## Brief:
Copy exactly, please, each line of the data below until the line that contains "which the driver" has been copied, beginning at the top.

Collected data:
(* ===== verification/LoadGenProc.v ===== *)
(** * [bench/cmd/loadgen] as a process, and [bench/cmd/bench] on the other side

    The driver runs the generator as a child: it writes an argument vector, the
    generator reads it back with [flag], runs, and prints a [Result] as JSON,
    which the driver decodes into a struct of its own.  This file is that
    boundary: [loadgen_args] and [mockdns_args] are the flags the two commands
    define, [json_of_result] and [read_result] the struct tags of the two
    [Result]s, [generator] the child from its arguments to what the driver reads.

    JSON is modelled as its tree: how a number or a string is written as text is
    the Standard Library's, and reads back as itself. *)

From stdpp Require Import sorting.
From S2P Require Import Prelude GoStrings GoFloat GoFlag Hist DnsWire MockDns LoadGen BenchRun.

(** ** The flags *)

Definition loadgen_flags : flag_set :=
  [("server", FString); ("transport", FString); ("clients", FInt); ("concurrency", FInt);
   ("duration", FDuration); ("warmup", FDuration); ("qmode", FString); ("qname", FString);
   ("path", FString); ("rate", FInt); ("once", FBool); ("ca", FString)].

(** The configuration the flags come to, and the path of [-ca]. *)
Definition flags_config (set : list (string * flag_value)) : config * string :=
  (mkConfig (str_flag set "server" "127.0.0.1:5354") (str_flag set "transport" "udp") (num_flag set "clients" 100)
     (num_flag set "concurrency" 1) (num_flag set "duration" (10 * second)) (num_flag set "warmup" (2 * second))
     (str_flag set "qmode" "fixed") (str_flag set "qname" "cached.bench.test") (str_flag set "path" "/dns-query")
     (num_flag set "rate" 0) (bool_flag set "once" false),
   str_flag set "ca" "").

Definition loadgen_args (args : list string) : result flag_error (config * string) :=
  let? (set, _) := parse_args loadgen_flags args in Ok (flags_config set).

(** [mockdns]: the address, the delay and the TTL. *)
Definition mockdns_flags : flag_set := [("addr", FString); ("delay", FDuration); ("ttl", FUint)].
Inductive blocking : string -> Prop :=
  | elodin_blocks rules cache conf :
      list_file rules "" "" "" "" ->
      config_file conf
        [["blocking:"; "  enabled: true"; "  response: nxdomain"; "  refresh: 0"; "  cache_dir: " +:+ cache;
          "  lists:"; "    - name: bench"; "      file: " +:+ rules; "      format: domains"]] ->
      run_with ["--config"; conf] -> blocking "elodin"
  | unbound_blocks rules conf :
      list_file rules (lines_of ["server:"]) (tilde "  local-zone: ~") (tilde ".~ always_nxdomain") "" ->
      config_file conf [["include: " +:+ rules]] ->
      run_with ["-c"; conf] -> blocking "unbound"
  | agh_blocks rules conf :
      list_file rules "" "||" "^" "" ->
      config_file conf
        [["filters:"; "  - enabled: true"; "    url: " +:+ rules; "    name: bench"; "    id: 1"];
         ["filtering:"; "  protection_enabled: true"; "  filtering_enabled: true"; "  blocking_mode: nxdomain"]] ->
      run_with ["-c"; conf] -> blocking "adguardhome"
  | blocky_blocks rules conf :
      list_file rules "" "" "" "" ->
      config_file conf
        [["blocking:"; "  denylists:"; "    bench: [" +:+ rules +:+ "]"; "  clientGroupsBlock:";
          "    default: [bench]"; "  blockType: nxDomain"; "  loading:"; "    strategy: blocking";
          "    refreshPeriod: 0"]] ->
      run_with ["--config"; conf] -> blocking "blocky"
  | dnsmasq_blocks rules conf :
      list_file rules "" "address=/" "/" "" ->
      config_file conf [["conf-file=" +:+ rules]] ->
      run_with ["--conf-file=" +:+ conf] -> blocking "dnsmasq"
  | pdns_blocks rules lua dir :
      list_file rules rpz_head "" " CNAME ." "" ->
      (lua, lines_of ["rpzFile(" +:+ quote rules +:+ tilde ", {policyName=~bench~})"]) ∈ files l ->
      config_file (path_join [dir; "recursor.conf"]) [["lua-config-file=" +:+ lua]] ->
      run_with ["--config-dir=" +:+ dir] -> blocking "pdns"
  | dnsdist_blocks rules conf :
      list_file rules "" "" "" "" ->
      config_file conf
        [["local s = newDNSNameSet()"; "for l in io.lines(" +:+ quote rules +:+ ") do s:add(newDNSName(l)) end";
          "addAction(QNameSetRule(s), RCodeAction(DNSRCode.NXDOMAIN))"]] ->
      run_with ["-C"; conf] -> blocking "dnsdist"
  | bind_blocks rules conf :
      list_file rules rpz_head "" " CNAME ." "" ->
      config_file conf
        [[tilde "  response-policy { zone ~rpz.bench~; };"];
         [tilde "zone ~rpz.bench~ { type primary; file " +:+ quote rules +:+ "; };"]] ->
      run_with ["-c"; conf] -> blocking "bind"
  | pihole_blocks etc bin schema now :
      list_file (path_join [etc; "gravity.db"])
        (schema +:+ nls +:+ lines_of ["BEGIN;"; "INSERT INTO adlist (id,address,enabled) VALUES (1,'file:///bench',1);"])
        "INSERT INTO gravity (domain,adlist_id) VALUES ('" "',1);"
        (lines_of ["INSERT OR REPLACE INTO info VALUES ('updated', " +:+ itoa now +:+ ");";
                   "INSERT OR REPLACE INTO info VALUES ('gravity_count', " +:+ itoa n +:+ ");"; "COMMIT;"]) ->
      config_file (path_join [etc; "pihole.toml"]) [["[dns.blocking]"; tilde "mode = ~NX~"]] ->
      run_with ["sh"; "-c"; "mount --bind " +:+ etc +:+ " /etc/pihole && exec " +:+ bin +:+ " -f"] ->
      blocking "pihole"
  | knot_blocks rules conf :
      list_file rules rpz_head "" " CNAME ." "" ->
      config_file conf [["policy.add(policy.rpz(policy.DENY, " +:+ quote rules +:+ "))"]] ->
      run_with ["-c"; conf] -> blocking "knot".
End spec.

## Solved exercise:
(* ===== verification/LoadGenProc.v ===== *)
(** * [bench/cmd/loadgen] as a process, and [bench/cmd/bench] on the other side

    The driver runs the generator as a child: it writes an argument vector, the
    generator reads it back with [flag], runs, and prints a [Result] as JSON,
    which the driver decodes into a struct of its own.  This file is that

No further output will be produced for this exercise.